While competing with Google was and currently remains a rather fruitless game of catch up between the search titan and Bing, most of the blame can be heaped on Microsoft for thinking that advertising products -- and not search -- were the key to gnawing away at DoubleClick, Adsense, and Adwords. Growing Bing's market share, ultimately, is Microsoft's only promising ad strategy to date.
Verdict: Huge miss.
Fast Search & Transfer
- Purchased for: $1.2 billion
- Date: April 25, 2008
While enterprise search can be defined simply as a way of making all of a company's databases and internal networks searchable, it's complicated concept within a complicated market devoid of industry titans like Google and Yahoo.
Despite the lack of competitor interest, Microsoft saw apparent value in the market in 2008 when it purchased Fast Search & Transfer for $1.2 billion. While the Norwegian firm was charged with accounting fraud and raided by the police after the Microsoft acquisition for improperly reported revenue years earlier, the company's technology has bolstered the success of Microsoft's SharePoint collaboration platform.
- Purchased for: $8.5 billion
- Date: May 10, 2011
Skype was already nearly synonymous with consumer video chatting when Microsoft scooped it up in the largest acquisition in the company's history. Since then, Microsoft has integrated Skype into its Xbox platform, ditched Windows Live Messenger for Skype's messaging offering, and spread the service far and wide across smartphone operating systems.

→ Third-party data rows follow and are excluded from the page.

Record kvstore (SK V : Type) := {
  flags : Z;
  dicts : list (option (dict SK V * bool));
  num_dicts : Z;
  num_dicts_bits : Z;
  rehashing : list Z;
  resize_cursor : Z;
  allocated_dicts : Z;
  non_empty_dicts : Z;
  key_count : Z;
  bucket_count : Z;
  dict_sizes : option fenwickTree;
  overhead_hashtable_rehashing : Z }.
Arguments flags {SK V}. Arguments dicts {SK V}. Arguments num_dicts {SK V}. Arguments num_dicts_bits {SK V}.
Arguments rehashing {SK V}. Arguments resize_cursor {SK V}. Arguments allocated_dicts {SK V}.
Arguments non_empty_dicts {SK V}. Arguments key_count {SK V}. Arguments bucket_count {SK V}.
Arguments dict_sizes {SK V}. Arguments overhead_hashtable_rehashing {SK V}. Arguments Build_kvstore {SK V}.

(** [listDelNode] of the node a dict's metadata points to: the last one added for it. *)
Fixpoint list_del_last (didx : Z) (l : list Z) : list Z :=
  match l with
  | [] => []
  | x :: l => if (x =? didx) && negb (existsb (Z.eqb didx) l) then l else x :: list_del_last didx l
  end.

Section kvstore.
Context {K SK V : Type} (type : dictType K SK V) (can_resize : dictResizeEnable) (as_key : SK -> K).
Abbreviation dict := (dict SK V).
Abbreviation dictEntry := (dictEntry SK V).
Abbreviation kvstore := (kvstore SK V).
Implicit Types (kvs : kvstore) (d : dict).

(** The callback [kvs->type->canFreeDict]. *)
Variable canFreeDict : option (kvstore -> Z -> bool).

(** ** Updates of a field *)

Definition set_dicts kvs l : kvstore :=
  Build_kvstore (flags kvs) l (num_dicts kvs) (num_dicts_bits kvs) (rehashing kvs) (resize_cursor kvs) (allocated_dicts kvs)
    (non_empty_dicts kvs) (key_count kvs) (bucket_count kvs) (dict_sizes kvs) (overhead_hashtable_rehashing kvs).

(** The list of the dicts being rehashed and the size of the tables they leave. *)
Definition set_rehashing kvs l overhead : kvstore :=
  Build_kvstore (flags kvs) (dicts kvs) (num_dicts kvs) (num_dicts_bits kvs) l (resize_cursor kvs) (allocated_dicts kvs)
    (non_empty_dicts kvs) (key_count kvs) (bucket_count kvs) (dict_sizes kvs) overhead.

Definition set_bucket_count kvs n : kvstore :=
  Build_kvstore (flags kvs) (dicts kvs) (num_dicts kvs) (num_dicts_bits kvs) (rehashing kvs) (resize_cursor kvs)
    (allocated_dicts kvs) (non_empty_dicts kvs) (key_count kvs) n (dict_sizes kvs) (overhead_hashtable_rehashing kvs).

(** [kvs->allocated_dicts += n]. *)
Definition add_allocated kvs n : kvstore :=
  Build_kvstore (flags kvs) (dicts kvs) (num_dicts kvs) (num_dicts_bits kvs) (rehashing kvs) (resize_cursor kvs)
    (s32 (allocated_dicts kvs + n)) (non_empty_dicts kvs) (key_count kvs) (bucket_count kvs) (dict_sizes kvs)
    (overhead_hashtable_rehashing kvs).

Definition set_resize_cursor kvs n : kvstore :=
  Build_kvstore (flags kvs) (dicts kvs) (num_dicts kvs) (num_dicts_bits kvs) (rehashing kvs) n
    (allocated_dicts kvs) (non_empty_dicts kvs) (key_count kvs) (bucket_count kvs) (dict_sizes kvs)
    (overhead_hashtable_rehashing kvs).
(** The dict at [didx] is released. *)
Lemma dictRelease_events d : dict_wf type canon d -> exists evs, drop (length (d_log d)) (d_log (dictRelease d)) = evs /\
  foldl ev_step (rehash_state d) evs = -1 /\ 0 = slot_buckets (Some (d, true)) + log_buckets evs.
Proof.
  intros Hw. destruct (dictEmpty_spec type canon d Hw) as (log & He & Hw' & _).
  assert (grows d (dictEmpty d)) as Hg by apply dictEmpty_grows.
  destruct (new_events d (dictEmpty d) Hw Hw' Hg) as (evs & Hd & Hev & Hbk). exists evs. split; [done|].
  rewrite He in Hev, Hbk. by split.
Qed.

Lemma release_spec kvs didx d node : kv_base kvs -> 0 <= didx -> dicts kvs !! Z.to_nat didx = Some (Some (d, node)) ->
  exists kvs', dict_done kvs didx (dictRelease d) = Ret kvs' /\ kv_step kvs didx None (add_allocated (set_slot kvs' didx None) (-1)).
Proof.
  intros Hb Hi Hs. pose proof (kb_slots _ Hb _ _ Hs) as [[Hw _] Hnode].
  destruct (dictRelease_events d Hw) as (evs & Hdrop & Hev & Hbk).
  destruct (replay_kept kvs didx d node (dictRelease d) evs None Hb Hi Hs Hev Hbk I) as (R & E & HnR & HinR & HR).
  unfold dict_done. rewrite (rd_lookup _ _ _ Hi Hs), ret_bind, Hdrop, E. eexists. split; [done|].
  assert (dicts (add_allocated (set_slot (kv_upd kvs didx (Some (dictRelease d, bool_decide (0 <= slot_state (@None (dict * bool))))) R
      (u64 (overhead_hashtable_rehashing kvs - slot_overhead (Some (d, node)) + slot_overhead (@None (dict * bool))))
      (u64 (bucket_count kvs - slot_buckets (Some (d, node)) + slot_buckets (@None (dict * bool))))) didx None) (-1))
    = <[Z.to_nat didx := None]> (dicts kvs)) as Hd by (cbn; apply list_insert_insert_eq).
  split; [|done]. apply (kv_base_set kvs _ didx (Some (d, node)) None); try done.
  cbn [allocated_dicts add_allocated set_slot set_dicts slot_alloc kv_upd]. rewrite wraps_id; [lia..|].
  pose proof (kb_alloc _ Hb). pose proof (kb_len _ Hb). pose proof (num_dicts_range _ Hb).
  pose proof (ksum_count slot_alloc (dicts kvs) ltac:(by intros [?|])). lia.
Qed.
(** ** The counters of keys *)

Abbreviation dmap := (gmap C (SK * option V)).
Implicit Types (ms : list dmap) (m : dmap).

Definition slot_map s : dmap := match s with Some (d, _) => dict_map type canon d | None => ∅ end.
Definition msize m : Z := Z.of_nat (base.size m).
Definition nz (x : Z) : Z := c_bool (0 <? x).

(** The counters are those of dicts with [a] keys; the counter of non-empty
    dicts is [k] too high. *)
Record kv_counts kvs (a : list Z) (k : Z) : Prop := {
  kc_len : Zlen a = num_dicts kvs;
  kc_nonneg : Forall (fun x => 0 <= x) a;
  kc_total : zsum a < 2 ^ 62;
  kc_keys : key_count kvs = zsum a;
  kc_non_empty : non_empty_dicts kvs = s32 (zsum (nz <$> a) + k);
  kc_sizes : if num_dicts kvs =? 1 then dict_sizes kvs = None else exists ft, dict_sizes kvs = Some ft /\ Rep ft a;
}.

Lemma slot_size_map s : slot_ok s -> slot_size s = msize (slot_map s).
Proof.
  destruct s as [[d node]|]; [|done]. intros [[Hw _] _]. unfold msize. cbn.
  by rewrite (dictSize_spec type canon), (entries_size type canon).
Qed.

Lemma kv_base_keys kvs ne c sz : kv_base kvs -> kv_base (set_keys kvs ne c sz).
Proof. intros []. by split. Qed.

Lemma wraps_add_l a b : s32 (s32 a + b) = s32 (a + b).
Proof.
  unfold wraps. f_equal. replace (((a + 2 ^ (32 - 1)) mod 2 ^ 32 - 2 ^ (32 - 1) + b + 2 ^ (32 - 1)) mod 2 ^ 32)
    with (((a + 2 ^ (32 - 1)) mod 2 ^ 32 + b) mod 2 ^ 32) by (f_equal; lia).
  rewrite Zplus_mod_idemp_l. f_equal. lia.
Qed.

(** [kvs'] differs from [kvs] in the counters of keys only. *)
Definition same_slots kvs kvs' : Prop :=
  kv_base kvs' /\ dicts kvs' = dicts kvs /\ flags kvs' = flags kvs /\ num_dicts kvs' = num_dicts kvs /\
  num_dicts_bits kvs' = num_dicts_bits kvs /\ rehashing kvs' = rehashing kvs.
Lemma all_in_maps kvs ms k : kv_rep kvs ms k -> in_maps ms (all_from ms 0).
Proof.
  intros Hrep. split.
  - assert (forall l i n, 0 <= i -> (forall j m, l !! j = Some m -> ms !! (n + j)%nat = Some m) ->
      NoDup ((fun p => (p.1, entry_canon p.2)) <$> entries_from i l) /\ forall p, p ∈ entries_from i l -> i <= p.1) as Hgo.
    { intros l. induction l as [|m l IH]; intros i n Hi Hl; cbn [entries_from]; [split; [apply NoDup_nil_2|by intros p H%elem_of_nil]|].
      destruct (IH (i + 1) (S n) ltac:(lia)) as [Hnd Hge].
      { intros j m' Hj. rewrite Nat.add_succ_l, <- Nat.add_succ_r. by apply Hl. }
      pose proof (Hl 0%nat m eq_refl) as Hm. split.
      - rewrite fmap_app. apply list.NoDup_app. split; [|split; [|done]].
        + rewrite <- list_fmap_compose. change ((fun p => (p.1, entry_canon p.2)) ∘ pair i) with (pair i ∘ entry_canon).
          rewrite list_fmap_compose, (map_entries_keys kvs ms k _ m Hrep Hm). apply NoDup_fmap_2; [by intros ? ? [= ->]|apply NoDup_fst_map_to_list].
        + intros p Hp Hp'. apply list_elem_of_fmap in Hp as (q & -> & Hq). apply list_elem_of_fmap in Hq as (y & -> & _).
          apply list_elem_of_fmap in Hp' as (q' & Hq' & Hin). apply Hge in Hin. injection Hq' as Hq'. cbn in Hq'. lia.
      - intros p Hp. apply elem_of_app in Hp as [Hp|Hp]; [apply list_elem_of_fmap in Hp as (y & -> & _); cbn; lia|]. apply Hge in Hp. lia. }
    apply (Hgo ms 0 0%nat); [lia|done].
  - intros j x Hx. apply elem_of_all_from in Hx as (Hj & m & Hm & Hx); [|done]. split; [done|]. exists m. split; [done|].
    apply list_elem_of_fmap in Hx as ([c y] & -> & Hy). apply elem_of_map_to_list in Hy. cbn.
    by rewrite (map_key kvs ms k _ m c y Hrep Hm Hy).
Qed.
(** After relinking level [i] around [u] and the removed [w]. *)
Lemma lvl_delete z z' A w B i (u : ptr) hu A2 : NoDup (zsl_header z :: (it_id <$> A ++ w :: B)) -> lvl z i (A ++ w :: B) ->
  at_node (zsl_header z) A u hu A2 -> i < hu -> has i A2 = false -> only_level i z z' ->
  (forall y, y <> u -> get_slot z' y i = get_slot z y i) -> slot_ok z' u i (A2 ++ B) -> lvl z' i (A ++ B).
Proof.
  intros Hnd Hl Hat Hiu Hno Hol Hoth Hu y h sfx Haty Hih. rewrite (ss_header _ _ (proj1 Hol)) in Haty.
  apply at_split in Haty as [(A3 & -> & Haty)|(B1 & v & -> & -> & ->)].
  - destruct (has i A3) eqn:Hhas.
    + assert (y <> u) as Hyu.
      { intros ->. destruct (at_unique _ (A ++ w :: B) u h (A3 ++ w :: B) hu (A2 ++ w :: B) Hnd) as [_ E];
          [apply at_split; left; by exists A3|apply at_split; left; by exists A2|]. apply app_inv_tail in E as ->. congruence. }
      assert (slot_ok z y i (A3 ++ w :: B)) as (s1 & Hs1 & Hf1 & Hsp1) by (apply (Hl y h); [apply at_split; left; by exists A3|done]).
      exists s1. rewrite Hoth by done. rewrite link_app_has in Hf1, Hsp1 |- * by done. done.
    + assert (at_node (zsl_header z) A y h (A3 ++ []) /\ at_node (zsl_header z) A u hu (A2 ++ [])) as [H1 H2] by (by rewrite !app_nil_r).
      by destruct (at_last _ _ _ _ _ _ _ _ _ _ H1 H2 Hih Hiu Hhas Hno) as [-> ->].
  - destruct (at_ids (zsl_header z) A w B1 v sfx Hnd) as [Hvw Hvx].
    assert (slot_ok z (it_id v) i sfx) as (s1 & Hs1 & H1) by (apply (Hl (it_id v) (it_h v)); [apply at_split; right; by exists (w :: B1), v|done]).
    exists s1. split; [|done]. rewrite Hoth; [done|by eapply Hvx].
Qed.
(* ===== verification/SkiplistOps.v ===== *)
(** * SkiplistOps: the order of the keys and the operations that change the skiplist

    A skiplist represents a strictly sorted list of items, by score then
    element; deletion, insertion and the update of a score carry a sorted list
    to a sorted list. *)

From stdpp Require Import countable sets fin_maps gmap sorting.
From S2P Require Import Prelude Memory Skiplist SkiplistInv.

(** ** The order of keys *)

Lemma Forall_elem {T} (P : T -> Prop) l : Forall P l <-> forall x, x ∈ l -> P x.
Proof. rewrite Forall_forall. by setoid_rewrite list_elem_of_In. Qed.

Lemma sdscmp_nil_cons a s : sdscmp [] (a :: s) = -1.
Proof. unfold sdscmp. rewrite Zlen_cons. change (Zlen []) with 0. pose proof (Zlen_nonneg s). destruct (Z.ltb_spec 0 (1 + Zlen s)); [|lia]. cbn. by destruct (Z.ltb_spec (1 + Zlen s) 0); [lia|]. Qed.

Lemma sdscmp_cons_nil a s : sdscmp (a :: s) [] = 1.
Proof. unfold sdscmp. rewrite Zlen_cons. change (Zlen []) with 0. pose proof (Zlen_nonneg s). destruct (Z.ltb_spec (1 + Zlen s) 0); [lia|]. cbn. by destruct (Z.ltb_spec 0 (1 + Zlen s)); [|lia]. Qed.

Lemma sdscmp_cons a s b t : sdscmp (a :: s) (b :: t) = if a =? b then sdscmp s t else a - b.
Proof.
  unfold sdscmp. rewrite !Zlen_cons. pose proof (Zlen_nonneg s). pose proof (Zlen_nonneg t).
  assert ((1 + Zlen s <? 1 + Zlen t) = (Zlen s <? Zlen t)) as -> by (destruct (Z.ltb_spec (1 + Zlen s) (1 + Zlen t)), (Z.ltb_spec (Zlen s) (Zlen t)); lia).
  assert ((1 + Zlen t <? 1 + Zlen s) = (Zlen t <? Zlen s)) as -> by (destruct (Z.ltb_spec (1 + Zlen t) (1 + Zlen s)), (Z.ltb_spec (Zlen t) (Zlen s)); lia).
  assert (Z.to_nat (if Zlen s <? Zlen t then 1 + Zlen s else 1 + Zlen t) = S (Z.to_nat (if Zlen s <? Zlen t then Zlen s else Zlen t))) as ->
    by (destruct (Zlen s <? Zlen t); lia).
  cbn [memcmp]. destruct (Z.eqb_spec a b); [done|]. destruct (Z.eqb_spec (a - b) 0); [lia|done].
Qed.
(** The search of [zslGetRank] and [zslGetElementByRank] at one level. *)
Lemma walk_from z A B off go i x h A' rank : zsl_ok z (A ++ B) -> 0 <= off -> go_ok z (A ++ B) B off true go -> 0 <= i < zsl_level z -> i < h ->
  at_node (zsl_header z) (A ++ B) x h (A' ++ B) -> rank_ok off true (A ++ B) rank (A' ++ B) ->
  exists x' h' A2 r, walk (zsl_fuel z) z go true i x rank = Ret (x', r) /\ at_node (zsl_header z) A x' h' A2 /\ i < h' /\
    r = Zlen A - Zlen A2 - off /\ 0 <= r /\ (i = 0 -> A2 = []) /\ has i A2 = false /\
    at_node (zsl_header z) (A ++ B) x' h' (A2 ++ B) /\ rank_ok off true (A ++ B) r (A2 ++ B).
Proof.
  intros Hok Hoff Hgo Hi Hih Hat Hr. pose proof (zk_stored _ _ Hok) as Hst.
  destruct (walk_spec z (A ++ B) B off true go i Hoff Hst (zk_lvls _ _ Hok i Hi) Hi (zk_small _ _ Hok) Hgo (zsl_fuel z) x h A' rank Hat Hih Hr)
    as (x' & r & -> & Hfd).
  { destruct (at_in _ _ _ _ _ Hat) as [C EC]. unfold zsl_fuel. rewrite (zk_length _ _ Hok), EC. unfold Zlen. rewrite !length_app. lia. }
  destruct (found_at_split z _ A B off true i x' r eq_refl Hfd) as (h' & A2 & Hat' & Hh' & Hno & Hr').
  assert (at_node (zsl_header z) (A ++ B) x' h' (A2 ++ B)) as HatL by (apply at_split; left; by exists A2).
  assert (0 <= r /\ rank_ok off true (A ++ B) r (A2 ++ B)) as [Hr0 Hr2].
  { destruct Hfd as (h2 & A3 & Hat3 & _ & _ & Hr3). destruct (at_unique _ _ _ _ _ _ _ (st_uniq _ _ Hst) Hat3 HatL) as [_ E].
    rewrite E in Hr3. split; [by apply Hr3|done]. }
  exists x', h', A2, r. split; [done|]. split; [done|]. split; [done|]. split; [by apply Hr'|]. split; [done|]. split; [|done].
  intros ->. apply (last_level0 (zsl_header z) A x' h'); [|done|done].
  intros u Hu. apply (st_heights _ _ Hst), elem_of_app. by left.
Qed.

In terms of growth, Skype's market share in international calls grew from 13 percent to 34 percent since the Microsoft acquisition, and its number of simultaneous users grew from 27 million to more than 50 million in roughly the same time frame. On top of that, its 2013 sales expected to hit $2 billion, up from $800 million two years ago.
So while early reports were skeptical -- with some critics questioning Skype's propensity to incur losses -- Microsoft proved that it could in fact grow the service tremendously and leverage its ubiquitousness within its own ecosystem, though profitability is still a concern.
Verdict: Huge hit.
- Purchased for: $1.2 billion
- Date: June 25, 2012
Microsoft was apparently looking for a social network element to add to its overflowing enterprise portfolio when it picked up Yammer, an internal Facebook-like service for companies small and large. It came in as an addition to Microsoft's Dynamics, Sharepoint, and Office 365 suites and was meant to be a way to drive up adoption of other Microsoft services.
One year later, Yammer's user base has grown from 5 to 8 million and sales of paid networks, Yammer's primary revenue source, are up 200 percent. But the business model is still antithetical to that of Microsoft's core model, which is sell wide-reaching access to services and products through contracts. Conversely, Yammer starts out as free and then tries to sell companies on other features, a freemium model for the enterprise that's been referred to as the consumerization of IT.
Ballmer harped on that freemium concept lovingly when the acquisition announcement was first made, saying "Yammer is a great adoption model and we want to pour more content into it." But it's unclear whether Ballmer's vision will come to fruition, especially given his early exit.